(** [C25] The statistics mirror the calls. Whatever invocations begin and end in a block, nested
    as calls are, and whatever is measured in between, no operation panics, the recursion of
    [getCallerNode] ends, and every cross-contract call is recorded exactly once, in order, in
    the list of the invocation that made it (the first invocation of a transaction stays the
    root, also for one that is executed again in the block). *)
Theorem calls_under_caller id evs :
  ∃ c d, execAll id evs noCalls (newBlock id) = Ret (c, d) ∧
    d_blockDurations d !! id = Some (c_roots c) ∧
    (∀ p, children (d_tx d) p = if decide (p < length (d_tx d))%nat then Some (callees c p) else None) ∧
    (∀ o, getCallerNode (S (length (d_tx d))) (d_tx d) <$> c_roots c !! o =
          (λ root, Some (caller c o root)) <$> c_roots c !! o).
Proof.
  destruct (execAll_ok id evs noCalls (newBlock id) (newBlock_wf id)) as (c & d & E & b & Hb & Hw & Hok).
  exists c, d. split; [done|]. split_and!.
  - by rewrite Hb, (wf_roots _ _ _ Hw).
  - intros p. case_decide as Hp.
    + apply lookup_lt_is_Some in Hp as [t Ht].
      assert (children (d_tx d) p = Some (td_CrossCallList t)) as Hc by (unfold children; by rewrite Ht).
      rewrite Hc. f_equal. by apply (wf_children _ _ _ Hw).
    + unfold children. by rewrite lookup_ge_None_2 by lia.
  - intros o. rewrite <-(wf_roots _ _ _ Hw). destruct (b !! o) as [root|] eqn:Ho; [|done]. cbn [fmap option_fmap option_map].
    f_equal. destruct (wf_caller _ _ _ _ _ Hw Ho) as (l & Hd & -> & _). apply getCallerNode_down; [done|].
    apply down_lt in Hd. lia.
Qed.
****
Could you restate every record word for word?

**TASK ANSWER:**
(** [C25] The statistics mirror the calls. Whatever invocations begin and end in a block, nested
    as calls are, and whatever is measured in between, no operation panics, the recursion of
    [getCallerNode] ends, and every cross-contract call is recorded exactly once, in order, in
    the list of the invocation that made it (the first invocation of a transaction stays the
    root, also for one that is executed again in the block). *)
Theorem calls_under_caller id evs :
  ∃ c d, execAll id evs noCalls (newBlock id) = Ret (c, d) ∧
    d_blockDurations d !! id = Some (c_roots c) ∧
    (∀ p, children (d_tx d) p = if decide (p < length (d_tx d))%nat then Some (callees c p) else None) ∧
    (∀ o, getCallerNode (S (length (d_tx d))) (d_tx d) <$> c_roots c !! o =
          (λ root, Some (caller c o root)) <$> c_roots c !! o).
Proof.
  destruct (execAll_ok id evs noCalls (newBlock id) (newBlock_wf id)) as (c & d & E & b & Hb & Hw & Hok).
  exists c, d. split; [done|]. split_and!.
  - by rewrite Hb, (wf_roots _ _ _ Hw).
  - intros p. case_decide as Hp.
    + apply lookup_lt_is_Some in Hp as [t Ht].
      assert (children (d_tx d) p = Some (td_CrossCallList t)) as Hc by (unfold children; by rewrite Ht).
      rewrite Hc. f_equal. by apply (wf_children _ _ _ Hw).
    + unfold children. by rewrite lookup_ge_None_2 by lia.
  - intros o. rewrite <-(wf_roots _ _ _ Hw). destruct (b !! o) as [root|] eqn:Ho; [|done]. cbn [fmap option_fmap option_map].
    f_equal. destruct (wf_caller _ _ _ _ _ Hw Ho) as (l & Hd & -> & _). apply getCallerNode_down; [done|].
    apply down_lt in Hd. lia.
Qed.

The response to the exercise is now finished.